Investing less ought to have crippled growth at these companies, but actually, according to SharePad, Rightmove has achieved an annualised growth rate of 21% over the last nine years, and MoneySupermarket has achieved 27% growth. If we’re looking for compounders that will grow profit, the reinvestment rate as I’ve constructed it doesn’t look like a good way to do it.

How can that be?

I suspect the answer lies in the way investment is accounted for. Accounting demands that long term investments, tangible assets like property and machinery, are added to a firm’s balance sheet as capital, while day to day expenses are deducted from profit.

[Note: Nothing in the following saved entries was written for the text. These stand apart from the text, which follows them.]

(** ** Order of the entries *)

(** [Option] compares [None] first; [str] compares bytewise ([str_leb]). *)
Definition opt_leb (a b : option Z) : bool :=
  match a, b with
  | None, _ => true
  | Some _, None => false
  | Some x, Some y => (x <=? y)%Z
  end.

Section DirectoryListing.
Context `{!HttpC, !HeadersC, !MatchC, !PercentC, !ListingC}.

(** [directory_listing::init] *)
Definition format_debug (format : DirListFmt) : string :=
  match format with
  | Html => "Html"
  | Json => "Json"
  end.

Definition init (enabled : bool) (order : Z) (format : DirListFmt) (opts : RequestHandlerOpts)
    : Logged RequestHandlerOpts :=
  let opts := set_dir_listing enabled opts in
  emit! server_info (concat_str ["directory listing: enabled="; show_bool enabled]) in
  let opts := set_dir_listing_order order opts in
  emit! server_info (concat_str ["directory listing order code: "; dec order]) in
  let opts := set_dir_listing_format format opts in
  emit! server_info (concat_str ["directory listing format: "; format_debug (dir_listing_format opts)]) in
  lret opts.

Definition name_key (f : FileEntry) : string := to_lowercase (from_utf8_lossy (fe_name f)).

Definition name_leb (a b : FileEntry) : bool := str_leb (name_key a) (name_key b).

Definition mtime_leb (a b : FileEntry) : bool := opt_leb (fe_mtime a) (fe_mtime b).

Definition size_leb (a b : FileEntry) : bool := opt_leb (fe_size a) (fe_size b).

(** The slice is sorted in place: the sorted list comes first. *)
Definition sort_file_entries (files : list FileEntry) (order_code : Z)
    : list FileEntry * SortingAttr :=
  let name := "0" in
  let last_modified := "2" in
  let size := "4" in
  if (order_code =? 0)%Z || (order_code =? 1)%Z then
    let files := stable_sort name_leb files in
    if (order_code =? 1)%Z
    then (rev files, {| sa_name := name; sa_last_modified := last_modified; sa_size := size |})
    else (files, {| sa_name := "1"; sa_last_modified := last_modified; sa_size := size |})
  else if (order_code =? 2)%Z || (order_code =? 3)%Z then
    let files := stable_sort mtime_leb files in
    if (order_code =? 3)%Z
    then (rev files, {| sa_name := name; sa_last_modified := last_modified; sa_size := size |})
    else (files, {| sa_name := name; sa_last_modified := "3"; sa_size := size |})
  else if (order_code =? 4)%Z || (order_code =? 5)%Z then
    let files := stable_sort size_leb files in
    if (order_code =? 5)%Z
    then (rev files, {| sa_name := name; sa_last_modified := last_modified; sa_size := size |})
    else (files, {| sa_name := name; sa_last_modified := last_modified; sa_size := "5" |})
  else (files, {| sa_name := name; sa_last_modified := last_modified; sa_size := size |}).

(** ** File sizes *)

Definition UNITS : list string := ["B"; "KiB"; "MiB"; "GiB"; "TiB"; "PiB"].

(** The loop over the units after the first and before the last. *)
Fixpoint size_loop (size_tmp : Z) (unit : nat) (rest : nat) : Z * nat :=
  match rest with
  | O => (size_tmp, unit)
  | S rest' =>
      if (size_tmp <? 1024 * 1024)%Z then (size_tmp, unit)
      else size_loop (Z.shiftr size_tmp 10) (S unit) rest'
  end.

(** [{:.2}] of [t as f64 / 1024.0]: the quotient is exact in binary64 for
    [t < 2^53], the two decimals are rounded to nearest, ties to even. *)
Definition hundredths (t : Z) : Z :=
  let q := (100 * t / 1024)%Z in
  let r := ((100 * t) `mod` 1024)%Z in
  if (r <? 512)%Z then q
  else if (512 <? r)%Z then (q + 1)%Z
  else if Z.even q then q else (q + 1)%Z.

Definition two_digits (n : Z) : string :=
  if (n <? 10)%Z then "0" +:+ dec n else dec n.
(* ===== verification/CacheProtocol.v ===== *)
(** * The cache under interleaved requests

    [static_files.rs], [mem_cache/cache.rs] and [mem_cache/stream.rs] seen as a
    transition system: the files, the store and the responses that are being
    streamed.  A request runs the whole static-files handler, which may open a
    caching stream (over the file asked for, or over its pre-compressed variant); the
    server polls the open streams in any order, clients may go away, the cache may
    evict entries, and the files may change between requests.  An open file keeps
    the contents it had when it was opened: files are replaced, not rewritten in
    place.  The invariant is that every entry of the store is a whole file, as it was
    at some moment. *)

From S2P Require Import Prelude RustStr RustPath Fs FsStream ContentCoding Http HttpInstances.
From S2P Require Import Opts FsPath FsMeta F32 QualityValue ErrorPage Compression.
From S2P Require Import CompressionStatic ConditionalHeaders ResponseBody MemCache.
From S2P Require Import DirectoryListing StaticFiles.

Open Scope sws_scope.


Section CacheProtocol.
Context `{!HttpC, !HeadersC, !MatchC, !PercentC, !ListingC}.


(** The files, those of earlier moments, the store and the streams in flight. *)
Record CacheState : Type := {
  cs_fs : FileSystem;
  cs_past : list FileSystem;
  cs_store : CacheStore;
  cs_streams : list MemCacheFileStream
}.









(** ** Theorems *)


(** *** What the handler opens *)






(** *** Streams *)










(** *** Transparency *)



















End CacheProtocol.

(** ** Witnesses *)

(** A table of files that are found by the components of their paths. *)
Definition spelled_at (t : list Node) (p : string) : option Node :=
  find_first (λ n, path_starts_with (node_path n) p && path_starts_with p (node_path n)) t.

Definition spelled_answer {A : Type} (t : list Node) (f : Node → A) (p : string) : Result A ErrorKind :=
  match spelled_at t p with
  | Some n => Ok (f n)
  | None => Err NotFound
  end.

Definition spelled_fs (t : list Node) : FileSystem := {|
  fs_metadata := spelled_answer t node_meta;
  fs_symlink_metadata := spelled_answer t node_meta;
  fs_open := spelled_answer t (λ n, {| of_seek := λ _, true; of_data := node_data n |});
  fs_read := λ p, default (Err NotFound) (Ok <$> (spelled_at t p ≫= node_data));
  fs_read_dir := spelled_answer t node_entries;
  fs_canonicalize := spelled_answer t node_path
|}.


(** A file with its gzip form. *)
Definition cache_nodes : list Node :=
  [file_node "/srv/a.txt" "hello" 5000000000; file_node "/srv/a.txt.gz" "GZ" 5000000000].

Definition cache_fs : FileSystem := spelled_fs cache_nodes.


Definition cache_meta : Metadata := node_meta (file_node "/srv/a.txt" "hello" 5000000000).

(** A request with the cache on. *)
Definition cached_opts (method : Method) (static : bool) (headers : HeaderMap) (uri_path : string) : HandleOpts := {|
  ho_method := method; ho_memory_cache := Some {| max_file_size := 100 |};
  ho_headers := headers; ho_base_path := "/srv"; ho_uri_path := uri_path;
  ho_index_files := []; ho_uri_query := None; ho_dir_listing := false; ho_dir_listing_order := 6;
  ho_dir_listing_format := Html; ho_redirect_trailing_slash := true; ho_compression_static := static;
  ho_ignore_hidden_files := true; ho_disable_symlinks := true |}.

(** A stream over a file after some reads. *)
Definition cache_stream (bsz : Z) (rest : string) (limit : Z) (buf : option (string * Z)) : MemCacheFileStream := {|
  ms_reader := {| rd_data := Some rest; rd_limit := limit |};
  ms_buf_size := bsz;
  mem_opts := Some {| temp_file_path := "/srv/a.txt";
                      temp_content_type := mime_guess_from_path "/srv/a.txt";
                      temp_last_modified := last_modified_of cache_meta |};
  mem_buf := buf
|}.

Definition cache_state (m : CacheStore) (streams : list MemCacheFileStream) : CacheState :=
  {| cs_fs := cache_fs; cs_past := []; cs_store := m; cs_streams := streams |}.

Definition cache_final : CacheState :=
  cache_state (<["/srv/a.txt" := mem_file_of "/srv/a.txt" "hello" cache_meta]> ∅) [cache_stream 5 "" 0 None].






(** [OPTIONS] on a cached file is answered with the file instead of 204. *)
Theorem options_on_cached_file :
  let opts := cached_opts OPTIONS false hm_new "/a.txt" in
  summary (StaticFiles.handle cache_fs (Some (cs_store cache_final)) opts)
  = Some (200%Z, "/srv/a.txt", None, Some "hello")
  ∧ summary (StaticFiles.handle cache_fs (Some ∅) opts) = Some (204%Z, "/srv/a.txt", None, None).
Proof. vm_compute. done. Qed.
Lemma is_header_allowed_spec c h :
  is_header_allowed c h = true ↔
  h ≠ "" ∧ ∃ name, header_name_from_bytes h = Some name ∧ name ∈ allowed_headers (cors c).
Proof.
  unfold is_header_allowed. destruct (is_empty h) eqn:E.
  - apply is_empty_true in E. naive_solver.
  - apply is_empty_false in E. destruct (header_name_from_bytes h); [|naive_solver].
    rewrite bool_decide_eq_true. naive_solver.
Qed.

(** The names of [Access-Control-Request-Headers]. *)
Definition requested_headers_ok (c : Configured) (headers : HeaderMap) : Prop :=
  ∀ v, hm_get headers H_AC_REQUEST_HEADERS = Some v →
    ∃ val, hv_to_str v = Some val ∧
      ∀ h, h ∈ split ","%char val → trim h ≠ ""
        ∧ ∃ name, header_name_from_bytes (trim h) = Some name
                  ∧ name ∈ allowed_headers (cors c).

Lemma request_headers_allowed_spec c headers :
  request_headers_allowed c headers = true ↔ requested_headers_ok c headers.
Proof.
  unfold request_headers_allowed, requested_headers_ok.
  destruct (hm_get headers H_AC_REQUEST_HEADERS) as [v|]; [|naive_solver].
  destruct (hv_to_str v) as [val|] eqn:Ev.
  - rewrite forallb_forall. setoid_rewrite is_header_allowed_spec.
    setoid_rewrite <- list_elem_of_In. split; [by intros Hall v' [= <-]; eauto|].
    intros Hv h Hh. destruct (Hv v eq_refl) as (val' & Hval & Hall).
    rewrite Ev in Hval. injection Hval as <-. by apply Hall.
  - split; [done|]. intros Hv. destruct (Hv v eq_refl) as (val & Hval & _). congruence.
Qed.

Lemma check_request_cases c m headers :
  match check_request c m headers with
  | Ok (hs, NotCors) => hm_get headers H_ORIGIN = None ∧ hs = hm_new
  | Ok (hs, Simple o) | Ok (hs, Preflight o) =>
      hm_get headers H_ORIGIN = Some o ∧ is_origin_allowed c o = true ∧ hs = cors_headers c o
  | Err _ => is_Some (hm_get headers H_ORIGIN)
  | Panic => False
  end.
Proof.
  unfold check_request. destruct (hm_get headers H_ORIGIN) as [o|]; [|done].
  repeat case_goal; simplify_eq/=; try done; split_and!; try done; by apply negb_false_iff.
Qed.

(** C20. Access control: a request is let through exactly when it is not a
    cross-origin one, or its origin is allowed and, for a preflight, the method it
    announces and every header it lists are allowed. *)
Theorem check_request_exact c m headers :
  is_ok (check_request c m headers) = true ↔
  hm_get headers H_ORIGIN = None ∨
  ∃ o, hm_get headers H_ORIGIN = Some o
    ∧ o ≠ "" ∧ (∀ allowed, origins (cors c) = Some allowed → o ∈ allowed)
    ∧ (m = OPTIONS →
       (∃ rm meth, hm_get headers H_AC_REQUEST_METHOD = Some rm
                   ∧ method_from_bytes rm = Some meth ∧ meth ∈ allowed_methods (cors c))
       ∧ requested_headers_ok c headers).
Proof.
  unfold check_request. destruct (hm_get headers H_ORIGIN) as [o|]; [|naive_solver].
  pose proof (is_origin_allowed_spec c o) as Ho. unfold is_options. case_bool_decide as Hm.
  - destruct (is_origin_allowed c o); simpl; [|naive_solver].
    destruct (hm_get headers H_AC_REQUEST_METHOD) as [rm|]; simpl; [|naive_solver].
    pose proof (is_method_allowed_spec c rm) as Hrm.
    destruct (is_method_allowed c rm); simpl; [|naive_solver].
    pose proof (request_headers_allowed_spec c headers) as Hrh.
    destruct (request_headers_allowed c headers); simpl; naive_solver.
  - destruct (is_origin_allowed c o); simpl; naive_solver.
Qed.

Lemma cors_headers_get c o :
  hm_get_all (cors_headers c o) H_AC_ALLOW_ORIGIN = [o]
  ∧ hm_get_all (cors_headers c o) H_AC_ALLOW_METHODS = [ac_allow_methods_value (cfg_methods_header c)]
  ∧ hm_get_all (cors_headers c o) H_AC_ALLOW_HEADERS = [ac_header_names_value (cfg_allowed_headers c)]
  ∧ hm_get_all (cors_headers c o) H_AC_EXPOSE_HEADERS = [ac_header_names_value (cfg_exposed_headers c)]
  ∧ hm_get_all (cors_headers c o) H_AC_MAX_AGE = match max_age (cors c) with Some n => [dec n] | None => [] end.
Proof.
  unfold cors_headers, append_preflight_headers.
  destruct (max_age (cors c)); split_and!; rewrite !hm_get_all_insert, ?hm_get_all_new; by eval_names.
Qed.

Lemma cors_headers_other c o k :
  k ∉ [H_AC_ALLOW_ORIGIN; H_AC_ALLOW_METHODS; H_AC_ALLOW_HEADERS; H_AC_EXPOSE_HEADERS; H_AC_MAX_AGE] →
  hm_get_all (cors_headers c o) k = [].
Proof.
  intros Hk. unfold cors_headers, append_preflight_headers.
  destruct (max_age (cors c)); rewrite !hm_get_all_insert, ?hm_get_all_new;
    repeat case_bool_decide; subst; try done; set_solver.
Qed.

Lemma cors_headers_not_empty c o : hm_is_empty (cors_headers c o) = false.
Proof.
  destruct (hm_is_empty _) eqn:E; [|done]. rewrite hm_is_empty_true in E.
  specialize (E H_AC_ALLOW_ORIGIN). by rewrite (proj1 (cors_headers_get c o)) in E.
Qed.

Lemma cors_post_cases opts req resp :
  ∃ resp', post_process opts req resp = Ok resp'
    ∧ resp_status resp' = resp_status resp ∧ resp_body resp' = resp_body resp
    ∧ match opt_cors opts, hm_get (req_headers req) H_ORIGIN with
      | Some c, Some o =>
          if is_ok (check_request c (req_method req) (req_headers req)) then
            is_origin_allowed c o = true
            ∧ resp' = del_header H_ALLOW
                {| resp_status := resp_status resp;
                   resp_headers := hm_insert_all (cors_headers c o) (resp_headers resp);
                   resp_body := resp_body resp |}
          else resp' = resp
      | _, _ => resp' = resp
      end.
Proof.
  unfold post_process. destruct (opt_cors opts) as [c|]; [|by exists resp].
  pose proof (check_request_cases c (req_method req) (req_headers req)) as Hc.
  destruct (check_request _ _ _) as [[hs v]| |]; [|by exists resp; case_match|done].
  destruct v as [o|o|].
  1,2: destruct Hc as (-> & Hal & ->); rewrite cors_headers_not_empty;
    eexists; split_and!; [done|done|done|by simpl].
  destruct Hc as [-> ->].
  assert (hm_is_empty hm_new = true) as -> by (apply hm_is_empty_true; apply hm_get_all_new).
  by exists resp.
Qed.

(** C21. The CORS headers of a response: a cross-origin request that passes the check
    gets them: the origin it sent (which is allowed) as the granted origin, the
    configured methods, the allowed and the exposed headers, each under its own
    name, and the maximal age if there is one; [Allow] is dropped and no other header
    changes.  Any other response is untouched. *)
Theorem cors_post_process_spec opts req resp :
  ∃ resp', post_process opts req resp = Ok resp'
    ∧ resp_status resp' = resp_status resp ∧ resp_body resp' = resp_body resp
    ∧ match opt_cors opts, hm_get (req_headers req) H_ORIGIN with
      | Some c, Some o =>
          if is_ok (check_request c (req_method req) (req_headers req)) then
            o ≠ "" ∧ (∀ allowed, origins (cors c) = Some allowed → o ∈ allowed)
            ∧ get_header resp' H_AC_ALLOW_ORIGIN = Some o
            ∧ get_header resp' H_AC_ALLOW_METHODS
              = Some (ac_allow_methods_value (cfg_methods_header c))
            ∧ get_header resp' H_AC_ALLOW_HEADERS = Some (ac_header_names_value (cfg_allowed_headers c))
            ∧ get_header resp' H_AC_EXPOSE_HEADERS = Some (ac_header_names_value (cfg_exposed_headers c))
            ∧ get_header resp' H_AC_MAX_AGE
              = match max_age (cors c) with Some n => Some (dec n) | None => get_header resp H_AC_MAX_AGE end
            ∧ get_header resp' H_ALLOW = None
            ∧ ∀ k, k ∉ [H_AC_ALLOW_ORIGIN; H_AC_ALLOW_METHODS; H_AC_ALLOW_HEADERS;
                        H_AC_EXPOSE_HEADERS; H_AC_MAX_AGE; H_ALLOW] →
                get_header resp' k = get_header resp k
          else resp' = resp
      | _, _ => resp' = resp
      end.
Proof.
  destruct (cors_post_cases opts req resp) as (resp' & -> & Hs & Hb & Hr).
  exists resp'. split_and!; [done|done|done|].
  destruct (opt_cors opts) as [c|]; [|done]. destruct (hm_get _ H_ORIGIN) as [o|]; [|done].
  destruct (is_ok _); [|done]. destruct Hr as [Hal ->].
  apply is_origin_allowed_spec in Hal as [Hne Hin].
  destruct (cors_headers_get c o) as (H1' & H2' & H3' & H4' & H5').
  split_and!; try done; rewrite ?get_header_del; eval_names; cbv iota.
  - by apply hm_insert_all_single.
  - by apply hm_insert_all_single.
  - by apply hm_insert_all_single.
  - by apply hm_insert_all_single.
  - destruct (max_age (cors c)); [by apply hm_insert_all_single|by apply hm_insert_all_other].
  - done.
  - intros k Hk. rewrite get_header_del. rewrite bool_decide_eq_false_2 by set_solver.
    apply hm_insert_all_other, cors_headers_other. set_solver.
Qed.




End Theorems.
(* ===== verification/Metrics.v ===== *)
(** * The metrics endpoint: [metrics.rs]

    The text is produced by the [prometheus] crate from process-wide counters:
    it is an argument, [gathered], with [None] where encoding or UTF-8
    conversion fails (both are unwrapped). *)

From S2P Require Import Prelude RustStr Logger Fs FsStream ContentCoding Http Opts ErrorPage.

Section Metrics.
Context `{!HttpC, !HeadersC, !MatchC}.

(** [metrics::init]; [registered] tells whether the collector is registered with the
    process-wide registry, which refuses it the second time (unwrapped). *)
Definition init (registered enabled : bool) (opts : RequestHandlerOpts) : Logged (bool * RequestHandlerOpts) :=
  let opts := set_experimental_metrics enabled opts in
  emit! server_info (concat_str ["metrics endpoint (experimental): enabled="; show_bool enabled]) in
  if enabled then
    if registered then lift Panic else lret (true, opts)
  else lret (registered, opts).

(** [metrics::pre_process] *)
Definition pre_process (gathered : option string) (opts : RequestHandlerOpts) (req : Request)
    : option (Result Response Error) :=
  if negb (experimental_metrics opts) then None
  else if negb (str_eqb (uri_path (req_uri req)) "/metrics") then None
  else
    let method := req_method req in
    if negb (is_get method) && negb (is_head method) then None
    else
      let reply body := Ok (put_header H_CONTENT_TYPE (content_type_value TEXT_PLAIN_UTF_8)
                              (response_new body)) in
      if is_get method then
        match gathered with
        | Some data => Some (reply (BodyBytes data))
        | None => Some Panic
        end
      else Some (reply BodyEmpty).

(** ** Lemmas *)

Lemma metrics_pre_Some data opts req r :
  pre_process (Some data) opts req = Some r →
  experimental_metrics opts = true ∧ uri_path (req_uri req) = "/metrics"
  ∧ (req_method req = GET ∨ req_method req = HEAD)
  ∧ ∃ resp, r = Ok resp ∧ resp_status resp = SC_OK.
Proof.
  unfold pre_process. destruct (experimental_metrics opts); simpl; [|done].
  destruct (str_eqb _ _) eqn:E; simpl; [|done]. apply str_eqb_eq in E.
  unfold is_get, is_head. repeat case_bool_decide; simpl; try done; intros [= <-]; eauto 8.
Qed.

(** The endpoint answers, or the text cannot be had. *)
Lemma metrics_pre_outcome gathered opts req r :
  pre_process gathered opts req = Some r →
  match r with
  | Ok _ => True
  | Err _ => False
  | Panic => gathered = None ∧ experimental_metrics opts = true
             ∧ req_method req = GET ∧ uri_path (req_uri req) = "/metrics"
  end.
Proof.
  unfold pre_process. destruct (experimental_metrics opts); simpl; [|done].
  destruct (str_eqb _ _) eqn:E; simpl; [|done]. apply str_eqb_eq in E.
  unfold is_get, is_head. destruct gathered; repeat case_bool_decide; simpl; try done; by intros [= <-].
Qed.

End Metrics.
(* ===== verification/VirtualHosts.v ===== *)
(** * Virtual hosts: [virtual_hosts.rs] *)

From S2P Require Import Prelude RustStr Fs FsStream ContentCoding Http Opts.

Section VirtualHosts.
Context `{!HttpC, !HeadersC, !MatchC}.

Fixpoint vhost_loop (host_str : string) (vhosts : list VirtualHosts) : option string :=
  match vhosts with
  | [] => None
  | vhost :: rest =>
      if str_eqb (vh_host vhost) host_str then Some (vh_root vhost) else vhost_loop host_str rest
  end.

Definition get_real_root (req : Request) (vhosts_opts : option (list VirtualHosts))
    : option string :=
  match vhosts_opts with
  | Some vhosts =>
      match hm_get (req_headers req) H_HOST with
      | None => None
      | Some v => match hv_to_str v with
                  | Some host_str => vhost_loop host_str vhosts
                  | None => None
                  end
      end
  | None => None
  end.

(** ** Theorems *)

Lemma vhost_loop_spec host vhosts :
  match vhost_loop host vhosts with
  | Some root => ∃ l1 vh l2, vhosts = l1 ++ vh :: l2 ∧ vh_host vh = host ∧ vh_root vh = root
                             ∧ Forall (λ x, vh_host x ≠ host) l1
  | None => Forall (λ x, vh_host x ≠ host) vhosts
  end.
Proof.
  induction vhosts as [|x l IH]; simpl; [constructor|].
  destruct (str_eqb (vh_host x) host) eqn:E.
  - apply str_eqb_eq in E. by exists [], x, l.
  - apply str_eqb_ne in E. destruct (vhost_loop host l); [|by constructor].
    destruct IH as (l1 & vh & l2 & -> & ? & ? & ?). exists (x :: l1), vh, l2.
    split_and!; try done. by constructor.
Qed.

(** C39. The root is that of the first virtual host whose name is byte for byte the
    value of [Host]; there is none exactly when there are no virtual hosts, no
    [Host] header of visible ASCII characters, or no virtual host of that name. *)
Theorem get_real_root_spec req vhosts :
  match get_real_root req vhosts with
  | Some root =>
      ∃ host l1 vh l2, hm_get (req_headers req) H_HOST = Some host ∧ hv_to_str host = Some host
        ∧ vhosts = Some (l1 ++ vh :: l2) ∧ vh_host vh = host ∧ vh_root vh = root
        ∧ Forall (λ v, vh_host v ≠ host) l1
  | None =>
      ∀ l host, vhosts = Some l → hm_get (req_headers req) H_HOST = Some host → hv_to_str host = Some host →
        Forall (λ v, vh_host v ≠ host) l
  end.
Proof.
  unfold get_real_root. destruct vhosts as [l|]; [|done].
  destruct (hm_get _ _) as [v|]; [|naive_solver]. destruct (hv_to_str v) as [host|] eqn:Hv; [|naive_solver].
  pose proof (hv_to_str_bytes _ _ Hv) as ->. pose proof (vhost_loop_spec v l) as Hl.
  destruct (vhost_loop v l) as [root|]; [|naive_solver].
  destruct Hl as (l1 & vh & l2 & -> & ? & ? & ?). by exists v, l1, vh, l2.
Qed.

End VirtualHosts.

A company like Rightmove, which is an online estate agent, doesn’t require much physical investment, but its day to day expenses, like marketing, bring long term benefits. That’s because Rightmove needs to build a strong brand to raise the profile of its website, but a home-grown brand is an intangible asset and accounting regulations forbid companies from recognising it on their balance sheets because it’s so difficult to value. Rightmove is investing, but it’s not in the numbers.

What does Terry do?

Smith knows this for sure. But how then does he calculate a reinvestment rate? Or does he just have a rough idea like the rest of us? The letter gives little away, it says:

…it requires a long-term investment perspective to capture that compounding by high return companies, and finding those companies is not easy especially as you need to assess their ability to grow and ward off competition.

I’ve tabled the first part of my question at the AGM later this month. I’ll let you know if I get an answer.

*Phil Oakley thinks Smith, like Buffett, may well be investing in companies like Rightmove, that can grow without adding much new capital, although, as I say, they may be investing in other ways. To find these “capital-light” companies, he says, he prefers to use a variant of Return on Capital called Incremental Return on Capital, which compares the change in profit over a certain period to the change in capital over the same period. He introduced this concept in a recent article.